Federated Learning Model of Optimized Neural Network Structures for Identification and Classification of Cardiovascular Diseases at Multi-Hospital Patients

Abstract

This research presents a privacy-preserving federated deep learning framework for Electrocardiogram (ECG) classification, enhancing cardiovascular disease diagnosis while maintaining patient data security. Traditional deep learning models require centralized data collection, raising privacy concerns. Our approach trains models locally at individual healthcare centers, preventing raw data sharing. We utilize optimized deep learning architectures, including Optimized Convolutional Neural Networks (CNN), Optimized Recurrent Neural Networks, and Optimized Artificial Neural Networks trained using Genetic Algorithm and Particle Swarm Optimization.
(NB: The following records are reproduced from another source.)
(** The same for any entry point: the call stops at one of the module's own
    checks, or at the parser, or runs the lowering pass once. *)
Lemma run_call_outcome c w :
  let l : loc := fresh (dom (models w)) in
  let w' := (run_call E c w).1 in
  let r := (run_call E c w).2 in
  let entries := dicts w' !!! config_of c in
  (∃ e, r = Raise e ∧ e ∈ check_failures ∧ trace w' = trace w)
  ∨ (∃ e, (parse_fn E (models w !!! model_of c)).2 = Raise e ∧ r = Raise e
          ∧ trace w' = (trace w ++ [EvDeepcopy (model_of c) l;
                                    EvParse l])%list)
  ∨ (torch_installed E = true
     ∧ ∃ topology, (parse_fn E (models w !!! model_of c)).2 = Ok topology
          ∧ r = lower_fn E topology (device_of c) entries
          ∧ trace w' = (trace w ++ [EvDeepcopy (model_of c) l; EvParse l;
                                    EvLower topology (device_of c) entries])%list).
Proof.
  assert (Hsk : ∀ m t d cfg w0,
            models w0 = models w -> trace w0 = trace w ->
            let w' := (convert_sklearn E m t d (Some cfg) w0).1 in
            let r := (convert_sklearn E m t d (Some cfg) w0).2 in
            (∃ e, r = Raise e ∧ e ∈ check_failures ∧ trace w' = trace w)
            ∨ (∃ e, (parse_fn E (models w !!! m)).2 = Raise e ∧ r = Raise e
                 ∧ trace w' = (trace w ++ [EvDeepcopy m (fresh (dom (models w)));
                                 EvParse (fresh (dom (models w)))])%list)
            ∨ (torch_installed E = true
               ∧ ∃ topology, (parse_fn E (models w !!! m)).2 = Ok topology
                  ∧ r = lower_fn E topology d (dicts w' !!! cfg)
                  ∧ trace w' = (trace w ++ [EvDeepcopy m (fresh (dom (models w)));
                                  EvParse (fresh (dom (models w)));
                                  EvLower topology d (dicts w' !!! cfg)])%list)).
  { intros m t d cfg w0 Hm Htr. cbn zeta. rewrite convert_sklearn_dicts.
    destruct (convert_sklearn_outcome m t d (Some cfg) w0)
      as [ [-> ->] | [ (e & Hp & -> & ->) | (Ht & topology & Hp & -> & ->) ] ];
      cbn in *; rewrite ?Hm, ?Htr in *.
    - left. exists (AssertionError torch_msg). split; [done|].
      split; [|done]. unfold check_failures. repeat constructor.
    - right. left. eauto.
    - right. right. eauto. }
  assert (Hfail : ∀ e, e ∈ check_failures ->
            ∃ e', Raise (A:=TensorProgram) e = Raise e'
                  ∧ e' ∈ check_failures ∧ trace w = trace w) by eauto.
  destruct c as [m t d ec|m t d ec|m t d ec]; cbn -[check_failures].
  - destruct ec as [cfg|]; [by apply Hsk|].
    apply (Hsk m t d sklearn_default_config w); done.
  - destruct (lightgbm_installed E) eqn:Hg.
    + unfold convert_lightgbm, py_assert, bind. rewrite Hg.
      cbn -[check_failures]. by apply Hsk.
    + rewrite convert_lightgbm_missing by done. left. cbn.
      apply Hfail. unfold check_failures. repeat constructor.
  - destruct (convert_xgboost_cases E m t d ec w)
      as [ (e & -> & He) | (v & ->) ]; cbn -[check_failures].
    + left. apply Hfail. unfold check_failures.
      destruct He as [-> | [-> | ->] ]; repeat constructor.
    + by apply Hsk.
Qed.


(** X2: a program is returned only with torch installed, and it is the
    program the lowering pass produced from the topology parsed out of the
    model's attributes, the call's [device] and the entries [extra_config]
    holds when the call ends; the call ran one copy, one parse and one
    lowering, in that order. *)
Theorem returned_program_comes_from_lowering c w p :
  (run_call E c w).2 = Ok p ->
  torch_installed E = true
  ∧ ∃ topology,
      (parse_fn E (models w !!! model_of c)).2 = Ok topology
      ∧ lower_fn E topology (device_of c)
          (dicts (run_call E c w).1 !!! config_of c) = Ok p
      ∧ trace (run_call E c w).1 =
          (trace w ++ [EvDeepcopy (model_of c) (fresh (dom (models w)));
                       EvParse (fresh (dom (models w)));
                       EvLower topology (device_of c)
                         (dicts (run_call E c w).1 !!! config_of c)])%list.
Proof.
  intros Hok.
  destruct (run_call_outcome c w)
    as [ (e' & Hr & _) | [ (e' & _ & Hr & _)
                         | (Ht & topology & Hp & Hr & Htr) ] ];
    [congruence|congruence|].
  split; [done|]. exists topology. split; [done|]. split; [congruence|done].
Qed.

(** X4: the events of a call are, in this order, at most one copy of the
    call's model into a new object, one parse of that new object, and one
    lowering, with the call's [device]. *)
Theorem events_of_a_call c w :
  let l : loc := fresh (dom (models w)) in
  (l ∉ dom (models w))
  ∧ ∃ evs, trace (run_call E c w).1 = (trace w ++ evs)%list
      ∧ (evs = []
         ∨ evs = [EvDeepcopy (model_of c) l; EvParse l]
         ∨ ∃ topology,
             evs = [EvDeepcopy (model_of c) l; EvParse l;
                    EvLower topology (device_of c)
                      (dicts (run_call E c w).1 !!! config_of c)]).
Proof.
  cbn zeta. split; [apply is_fresh|].
  destruct (run_call_outcome c w)
    as [ (e' & _ & _ & Htr) | [ (e' & _ & _ & Htr)
                              | (_ & topology & _ & _ & Htr) ] ].
  - exists []. rewrite app_nil_r. by split; [|left].
  - eexists. split; [exact Htr|]. right. by left.
  - eexists. split; [exact Htr|]. right. right. by exists topology.
Qed.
Each center trains multiple models, selecting the best-performing architecture dynamically for federated training. Model weights are aggregated using federated averaging (FedAvg) and redistributed to improve generalization. Our hierarchical model selection and aggregation reduce redundancy, enhance scalability, and address challenges like non-IID data distribution and communication overhead. By sharing only model weights instead of raw ECG data, the framework ensures data privacy and compliance with regulations while facilitating multi-institutional collaboration. Experimental results are compared with different architectures and the results demonstrate that Optimized CNN consistently outperforms other architectures, making it an ideal choice for federated ECG classification. This outperforming model is considered as the training model of the individual centers. The trained model weights of individual centers are shared with the data center where FedAverage weights are computed. This research advances privacy-preserving deep learning by optimizing both model performance and security, enabling large-scale, real-world deployment in healthcare systems.